<<<<

(** The percentage columns of a summary row are computed from its two
    counts by the formulas of lines 104 and 105.  Evaluated in binary64:
    7 of 10 gives 70 and 30, 1 of 3 gives 33.33 and 66.67, 2 of 3 gives
    66.67 and 33.33, 1 of 8 gives 12.5 and 87.5, 1 of 160 gives 0.62 (the
    product 0.625 is rounded to even), and for all counts up to 300 the sum
    of the two percentages is exactly 100. *)
Lemma percentage_evaluations :
  (∀ (df : Frame ClassifiedRecord) row,
     row ∈ agency_summary df →
     pct_Monoline row
       = Float64.round2 (Float64.of_count (Monoline row)
                         / Float64.of_count (Total_Clients row) * 100)%float ∧
     pct_Cross_Sold row = (100 - pct_Monoline row)%float ∧
     ((0 < Total_Clients row)%nat → (Total_Clients row ≤ 300)%nat →
      (Monoline row ≤ 300)%nat →
      (pct_Monoline row + pct_Cross_Sold row)%float = 100%float)) ∧
  north_of_ten ∈ agency_summary (add_account_types (working_set ten_clients)) ∧
  Float64.pct_monoline 7 10 = 70%float ∧
  Float64.pct_cross_sold 70%float = 30%float ∧
  Float64.pct_monoline 1 3 = 33.33%float ∧
  Float64.pct_cross_sold 33.33%float = 66.67%float ∧
  Float64.pct_monoline 2 3 = 66.67%float ∧
  Float64.pct_monoline 1 8 = 12.5%float ∧
  Float64.pct_monoline 1 160 = 0.62%float.
Proof.
  split; [|split; [by_evaluation|repeat split; vm_compute; reflexivity]].
  intros df row [d [_ ->]]%elem_of_agency_summary. simpl in *.
  split; [reflexivity|]. split; [reflexivity|].
  intros Hpos Ht Hm.
  set (t := nunique _) in *. set (m := count_eq _ _) in *.
  pose proof sums_to_100_upto_300 as Hall.
  rewrite forallb_forall in Hall.
  specialize (Hall t). rewrite in_seq, forallb_forall in Hall.
  specialize (Hall ltac:(lia) m). rewrite in_seq in Hall.
  specialize (Hall ltac:(lia)).
  by apply FloatAxioms.Leibniz.eqb_spec in Hall.
Qed.

(** ** Counting once per customer: the selected-division view *)

Lemma omap_id_fmap {A B} (f : A → option B) (l : list A) :
  omap id (f <$> l) = omap f l.
Proof.
  induction l as [|x l IH]; [done|]. csimpl.
  destruct (f x); csimpl; by rewrite IH.
Qed.

Lemma nunique_length_keys {A} (key : A → cell) (df : Frame A) :
  nunique ((λ ir, key ir.2) <$> df) = length (group_keys key df).
Proof.
  unfold nunique, group_keys. rewrite omap_id_fmap.
  rewrite <- (size_list_to_set (C:=gset string) (remove_dups _))
    by apply NoDup_remove_dups.
  f_equal. apply set_eq. intros k.
  by rewrite !elem_of_list_to_set, elem_of_remove_dups.
Qed.

Lemma count_eq_two_values (values : list (option string)) :
  (∀ x, x ∈ values → x = Some Monoline_s ∨ x = Some Cross_Sold_s) →
  (count_eq Monoline_s values + count_eq Cross_Sold_s values)%nat = length values.
Proof.
  unfold count_eq. induction values as [|x values IH]; [done|].
  intros Hall. rewrite !filter_cons.
  specialize (IH (λ y Hy, Hall y (list_elem_of_further _ _ _ Hy))).
  destruct (Hall x (list_elem_of_here _ _)) as [-> | ->].
  - rewrite decide_True by done. rewrite decide_False by discriminate.
    simpl. lia.
  - rewrite decide_False by discriminate. rewrite decide_True by done.
    simpl. lia.
Qed.

Lemma first_valid_all {B} (P : B → Prop) (values : list (option B)) :
  values ≠ [] → (∀ x, x ∈ values → ∃ v, x = Some v ∧ P v) →
  ∃ v, first_valid values = Some v ∧ P v.
Proof.
  destruct values as [|x values]; [done|]. intros _ Hall.
  destruct (Hall x (list_elem_of_here _ _)) as [v [-> Hv]]. by exists v.
Qed.
Lemma setitem_keys_present {V} (d : OrderedDict.t V) (k : string) (v : V) :
  k ∈ OrderedDict.keys d ->
  OrderedDict.keys (OrderedDict.setitem d k v) = OrderedDict.keys d.
Proof.
  induction d as [|[k' v'] d IH]; intros Hk; [by apply elem_of_nil in Hk|].
  cbn [OrderedDict.setitem].
  destruct (String.eqb_spec k' k) as [->|Hne]; [reflexivity|].
  cbn [OrderedDict.keys map fst] in Hk |- *.
  apply elem_of_cons in Hk as [->|Hk]; [done|].
  f_equal. by apply IH.
Qed.

Lemma setitem_keys {V} (d : OrderedDict.t V) (k : string) (v : V) :
  OrderedDict.keys (OrderedDict.setitem d k v) =
    if decide (k ∈ OrderedDict.keys d) then OrderedDict.keys d
    else (OrderedDict.keys d ++ [k])%list.
Proof.
  destruct (decide (k ∈ OrderedDict.keys d)) as [Hin|Hout].
  - by apply setitem_keys_present.
  - rewrite setitem_fresh by exact Hout.
    unfold OrderedDict.keys. by rewrite map_app.
Qed.

Lemma setitem_setitem {V} (d : OrderedDict.t V) (k : string) (v1 v2 : V) :
  OrderedDict.setitem (OrderedDict.setitem d k v1) k v2
    = OrderedDict.setitem d k v2.
Proof.
  induction d as [|[k' v'] d IH]; cbn [OrderedDict.setitem].
  - by rewrite String.eqb_refl.
  - destruct (String.eqb k' k) eqn:E; cbn [OrderedDict.setitem]; rewrite E;
      [reflexivity|by rewrite IH].
Qed.

Lemma setitem_NoDup {V} (d : OrderedDict.t V) (k : string) (v : V) :
  NoDup (OrderedDict.keys d) -> NoDup (OrderedDict.keys (OrderedDict.setitem d k v)).
Proof.
  intros Hnd. rewrite setitem_keys. case_decide; [exact Hnd|].
  apply NoDup_app. split; [exact Hnd|]. split; [|apply NoDup_singleton].
  intros x Hx ->%list_elem_of_singleton. done.
Qed.

(** ** The matrix loop, on any catalog *)

Lemma matrix_loop_app (p1 p2 : list (BuildJob * string)) :
  forall d0,
    matrix_loop (p1 ++ p2) d0 = matrix_loop p1 d0 ≫= matrix_loop p2.
Proof.
  induction p1 as [|[j pv] p1 IH]; intros d0; [reflexivity|].
  cbn [app matrix_loop].
  destruct (variables j pv) as [vars|e]; [|reflexivity].
  cbn [mbind result_bind Py.bind]. apply IH.
Qed.

(** What the loop keeps, from any dictionary with distinct keys. *)
Lemma matrix_loop_invariant (pairs : list (BuildJob * string)) :
  forall d0 d,
    matrix_loop pairs d0 = Py.Ok d ->
    NoDup (OrderedDict.keys d0) ->
    NoDup (OrderedDict.keys d) /\
    (forall k, k ∈ OrderedDict.keys d <->
       k ∈ OrderedDict.keys d0 \/ exists p, p ∈ pairs /\ k = matrix_key p.1) /\
    length d <= length d0 + length pairs.
Proof.
  induction pairs as [|[j pv] pairs IH]; intros d0 d Hloop Hnd.
  - cbn in Hloop. injection Hloop as <-. split; [exact Hnd|]. split; [|lia].
    intros k. split; [by left|]. intros [H|(p & Hp & _)]; [exact H|].
    by apply elem_of_nil in Hp.
  - cbn [matrix_loop] in Hloop.
    destruct (variables j pv) as [vars|e]; [|discriminate].
    cbn [mbind result_bind Py.bind] in Hloop.
    destruct (IH _ _ Hloop (setitem_NoDup d0 (matrix_key j) vars Hnd))
      as (Hnd' & Hkeys & Hlen).
    split; [exact Hnd'|]. split.
    + intros k. rewrite Hkeys, setitem_keys. split.
      * intros [Hk|(p & Hp & ->)].
        -- case_decide; [by left|].
           apply elem_of_app in Hk as [Hk|Hk%list_elem_of_singleton]; [by left|].
           right. exists (j, pv). split; [by left|exact Hk].
        -- right. exists p. split; [by right|reflexivity].
      * intros [Hk|(p & Hp & ->)].
        -- left. case_decide; [exact Hk|]. apply elem_of_app. by left.
        -- apply elem_of_cons in Hp as [->|Hp].
           ++ left. cbn [fst]. case_decide; [done|].
              apply elem_of_app. right. by apply list_elem_of_singleton.
           ++ right. by exists p.
    + assert (length (OrderedDict.setitem d0 (matrix_key j) vars) <= S (length d0)).
      { destruct (decide (matrix_key j ∈ OrderedDict.keys d0)) as [Hin|Hout].
        - pose proof (f_equal length (setitem_keys_present d0 _ vars Hin)) as E.
          unfold OrderedDict.keys in E. rewrite !length_map in E. lia.
        - rewrite (setitem_fresh d0 _ vars Hout), length_app. cbn. lia. }
      cbn [length]. lia.
Qed.

(** Pairs with other keys leave the entry of a key as it is. *)
Lemma matrix_loop_get_other (pairs : list (BuildJob * string)) (k : string) :
  forall d0 d,
    matrix_loop pairs d0 = Py.Ok d ->
    Forall (fun p => matrix_key p.1 <> k) pairs ->
    OrderedDict.get d k = OrderedDict.get d0 k.
Proof.
  induction pairs as [|[j pv] pairs IH]; intros d0 d Hloop Hother.
  - cbn in Hloop. by injection Hloop as <-.
  - apply Forall_cons in Hother as [Hj Hother].
    cbn [matrix_loop] in Hloop.
    destruct (variables j pv) as [vars|e]; [|discriminate].
    cbn [mbind result_bind Py.bind] in Hloop.
    rewrite (IH _ _ Hloop Hother). by apply get_setitem_ne.
Qed.

Lemma elem_of_product {A B} (xs : list A) (ys : list B) (x : A) (y : B) :
  (x, y) ∈ Py.product xs ys <-> x ∈ xs /\ y ∈ ys.
Proof.
  unfold Py.product. rewrite list_elem_of_In, in_flat_map. split.
  - intros (x' & Hx & Hy). apply in_map_iff in Hy as (y' & [= -> ->] & Hy).
    split; by apply list_elem_of_In.
  - intros [Hx Hy]. exists x. split; [by apply list_elem_of_In|].
    apply in_map_iff. exists y. split; [reflexivity|by apply list_elem_of_In].
Qed.

Lemma product_nil_r {A B} (xs : list A) : Py.product xs (@nil B) = [].
Proof. unfold Py.product. induction xs as [|x xs IH]; [reflexivity|exact IH]. Qed.
Lemma clamp_range_or_nan (v w : num) :
  leb zero w = true ->
  is_nan (clamp zero v w) || isWithin zero (clamp zero v w) w = true.
Proof.
  intros H0. destruct (is_nan v) eqn:Hv.
  - destruct v; try discriminate Hv.
    destruct w; try discriminate H0; reflexivity.
  - rewrite (clamp_range v w H0 Hv). apply orb_true_r.
Qed.

(** A frame writes a position that is in range or [NaN] on each axis, and
    leaves the scrollable length as it is. *)
Lemma render_committed (len : ScrollLength) (t : num) (w : World) :
  leb zero (width len) = true -> leb zero (height len) = true ->
  committed_ok len w -> committed_ok len (render t w).
Proof.
  intros Lw Lh (Hlen & Hall).
  destruct (self_disposed (sc w)) eqn:Hd.
  { rewrite render_disposed by exact Hd. split; assumption. }
  destruct (render_live t w Hd) as (_ & _ & _ & _ & _ & R6 & _).
  split.
  - rewrite getScrollLength_render. exact Hlen.
  - rewrite R6. constructor; [|exact Hall].
    rewrite <- Hlen in Lw, Lh |- *. unfold in_range_or_nan. cbn [left top].
    apply andb_true_iff. split; apply clamp_range_or_nan; assumption.
Qed.

Lemma frame_committed (len : ScrollLength) (t : num) (w : World) :
  leb zero (width len) = true -> leb zero (height len) = true ->
  committed_ok len w -> committed_ok len (frame t w).
Proof.
  intros Lw Lh H. unfold frame.
  assert (H0 : committed_ok len (set_host (set_rafQueue [] (host w)) w))
    by exact H.
  revert H0. generalize (set_host (set_rafQueue [] (host w)) w).
  induction (rafQueue (host w)) as [|i q IH]; intros v Hv; cbn [fold_left].
  - exact Hv.
  - apply IH. apply render_committed; assumption.
Qed.

Lemma globalWheel_committed (len : ScrollLength) (now : Z) (e : WheelEvent)
    (w : World) :
  committed_ok len w -> committed_ok len (globalWheel now e w).
Proof.
  intros H. unfold globalWheel.
  destruct (match ignoreEvent (glob w) with
            | Some i => Nat.eqb i (ev_id e)
            | None => false end); exact H.
Qed.
Lemma setitem_spec channel peers channels :
  Registry.setitem channel peers channels
  = Outcome (<[channel := peers]> channels) [] (Ok tt).
Proof. reflexivity. Qed.

Lemma set_add_spec channel ident channels peers :
  channels !! channel = Some peers →
  Registry.set_add channel ident channels
  = Outcome (<[channel := peers ∪ {[ident]}]> channels) [] (Ok tt).
Proof.
  intros E. unfold Registry.set_add.
  by rewrite (bind_silent _ _ _ _ _ (getitem_Some _ _ _ E)).
Qed.

Lemma set_remove_member channel ident channels peers :
  channels !! channel = Some peers → ident ∈ peers →
  Registry.set_remove channel ident channels
  = Outcome (<[channel := peers ∖ {[ident]}]> channels) [] (Ok tt).
Proof.
  intros E Hin. unfold Registry.set_remove.
  rewrite (bind_silent _ _ _ _ _ (getitem_Some _ _ _ E)).
  by rewrite bool_decide_eq_true_2.
Qed.

Lemma set_remove_missing channel ident channels peers :
  channels !! channel = Some peers → ident ∉ peers →
  Registry.set_remove channel ident channels
  = Outcome channels [] (Raise (KeyError ident)).
Proof.
  intros E Hin. unfold Registry.set_remove.
  rewrite (bind_silent _ _ _ _ _ (getitem_Some _ _ _ E)).
  by rewrite bool_decide_eq_false_2.
Qed.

>>>>

What the task requires -
Give back exactly the material above from its opening line to the line bearing "specialize (Hall ltac:(lia) m).".

Solution below -
(** The percentage columns of a summary row are computed from its two
    counts by the formulas of lines 104 and 105.  Evaluated in binary64:
    7 of 10 gives 70 and 30, 1 of 3 gives 33.33 and 66.67, 2 of 3 gives
    66.67 and 33.33, 1 of 8 gives 12.5 and 87.5, 1 of 160 gives 0.62 (the
    product 0.625 is rounded to even), and for all counts up to 300 the sum
    of the two percentages is exactly 100. *)
Lemma percentage_evaluations :
  (∀ (df : Frame ClassifiedRecord) row,
     row ∈ agency_summary df →
     pct_Monoline row
       = Float64.round2 (Float64.of_count (Monoline row)
                         / Float64.of_count (Total_Clients row) * 100)%float ∧
     pct_Cross_Sold row = (100 - pct_Monoline row)%float ∧
     ((0 < Total_Clients row)%nat → (Total_Clients row ≤ 300)%nat →
      (Monoline row ≤ 300)%nat →
      (pct_Monoline row + pct_Cross_Sold row)%float = 100%float)) ∧
  north_of_ten ∈ agency_summary (add_account_types (working_set ten_clients)) ∧
  Float64.pct_monoline 7 10 = 70%float ∧
  Float64.pct_cross_sold 70%float = 30%float ∧
  Float64.pct_monoline 1 3 = 33.33%float ∧
  Float64.pct_cross_sold 33.33%float = 66.67%float ∧
  Float64.pct_monoline 2 3 = 66.67%float ∧
  Float64.pct_monoline 1 8 = 12.5%float ∧
  Float64.pct_monoline 1 160 = 0.62%float.
Proof.
  split; [|split; [by_evaluation|repeat split; vm_compute; reflexivity]].
  intros df row [d [_ ->]]%elem_of_agency_summary. simpl in *.
  split; [reflexivity|]. split; [reflexivity|].
  intros Hpos Ht Hm.
  set (t := nunique _) in *. set (m := count_eq _ _) in *.
  pose proof sums_to_100_upto_300 as Hall.
  rewrite forallb_forall in Hall.
  specialize (Hall t). rewrite in_seq, forallb_forall in Hall.
  specialize (Hall ltac:(lia) m). rewrite in_seq in Hall.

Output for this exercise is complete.